Deconstructing Sinan's Townscape

“…one thing remains the same: the place the Bosphorus holds in our collective heart….(it) sustains the city and all those who dwell in it.” - Orhan Pamuk

Invited by Turkish Ceramics and the AJ, DSDHA explores the works of Mimar Sinan's, the first 'Starchitect', and writes about the picturesque in Isntanbul. 
The dramatic vistas of Istanbul’s historic peninsula offer to the eye an elegantly curated skyline, which has become synonymous with the identity of the city and that clearly owes much to the endeavours of Mimar Sinan over five hundred years ago. A network of elegant minarets and domes dominates Istanbul's horizon and marks its important nodal points. 

Our study – investigating the conditions that one may encounter when exploring the city under the ‘guidance’ of Sinan’s architecture – has focused on the complex relationship between the natural topography of the peninsula, the divine geometry of these prominent urban landmarks and the unruly character of the urban flesh upon which they rest. We have analysed a number of urban paths in a visual way, using an approach very similar to that championed by the English Townscape Movement in the years following WWII, whilst also exploiting the potential of new mapping technologies and digital tools to fully appreciate the effect of Sinan’s work on the city as a whole. 

Throughout the 40s the Architectural Review (AR) mounted one of the longest-lasting architectural campaigns of the 20th century. Its aim was to free planning from the cold embrace of Beaux-Arts Moderne and to devise new ways of generating cities. Under the banner of ‘Townscape’ they championed a new concept of urban design, central to which was a kinetic and multi-scaled appreciation of how urban experience and composition unfolds on the ground, as well as a sensibility akin to the Picturesque within art. Their approach to the built environment was essentially seeking to adapt modern architecture in a more informal way to deal with the concrete problems of reconstruction. 

There is relevance today in reviewing Sinan’s work through the lens of the Picturesque. At this point in history new technologies have accustomed us to a set of sophisticated yet bewildering visual paradigms, which simulate a God’s Eye view perspective: a sort of detached all-knowing observant gaze which goes in tandem with the astonishing capability to simultaneously experience more places than ever before via virtual means.  
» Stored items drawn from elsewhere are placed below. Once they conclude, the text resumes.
Lemma joinm_groups_spec gis cfg m g names :
  joinm_groups gis cfg = Ok m → m !! g = Some names →
  ∃ gi gg, gi ∈ gis ∧ groups cfg !! gi = Some (Some gg) ∧ gid gg = g ∧ names = servername g <$> seq 0 (cfg_n cfg).
Proof.
  unfold joinm_groups. intros Hx Hm.
  assert (∀ gis m0, for_each (λ g m, gg ← group_at g cfg; let servernames := servername (gid gg) <$> seq 0 (cfg_n cfg) in
    Ok (<[gid gg := servernames]> m)) gis m0 = Ok m → m0 !! g = Some names ∨
    ∃ gi gg, gi ∈ gis ∧ groups cfg !! gi = Some (Some gg) ∧ gid gg = g ∧ names = servername g <$> seq 0 (cfg_n cfg)) as Hall.
  { clear gis Hx. induction gis as [|gi gis IH]; intros m0 Hx; cbn in Hx; [injection Hx as <-; by left|].
    apply bind_Ok in Hx as (m1 & (gg & Hg%group_at_Ok & [= <-])%bind_Ok & Hx).
    destruct (IH _ Hx) as [Hi|(gi' & gg' & Hin & Hrest)]; [|right; exists gi', gg'; split; [by right|done]].
    apply lookup_insert_Some in Hi as [[Hgid Hn]|[_ Hi]]; [|by left]. right. exists gi, gg. split; [by left|].
    subst. done. }
  destruct (Hall _ _ Hx) as [Hi|?]; [by rewrite lookup_empty in Hi|done].
Qed.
Sinan’s mosques present an interesting case study to see what we can learn from a timeless architecture that has been located within the urban realm, to then be carefully nested, stitched to the temporal grain of the city. His apparent ability to simultaneously govern the human scale at ground level and the grand, superhuman view, is a virtue that has become essential for architecture. The built environment nowadays seem indeed to have acquired some uncanny connotations, being as it is the archetypal human undertaking and the familiar domain that sustains our everyday existence, yet one whose complexity increasingly escapes our comprehension without a necessary level of abstraction or technological aid. Architecture is now more than ever faced with the difficult task of giving coherence to the split nature of our urban experience.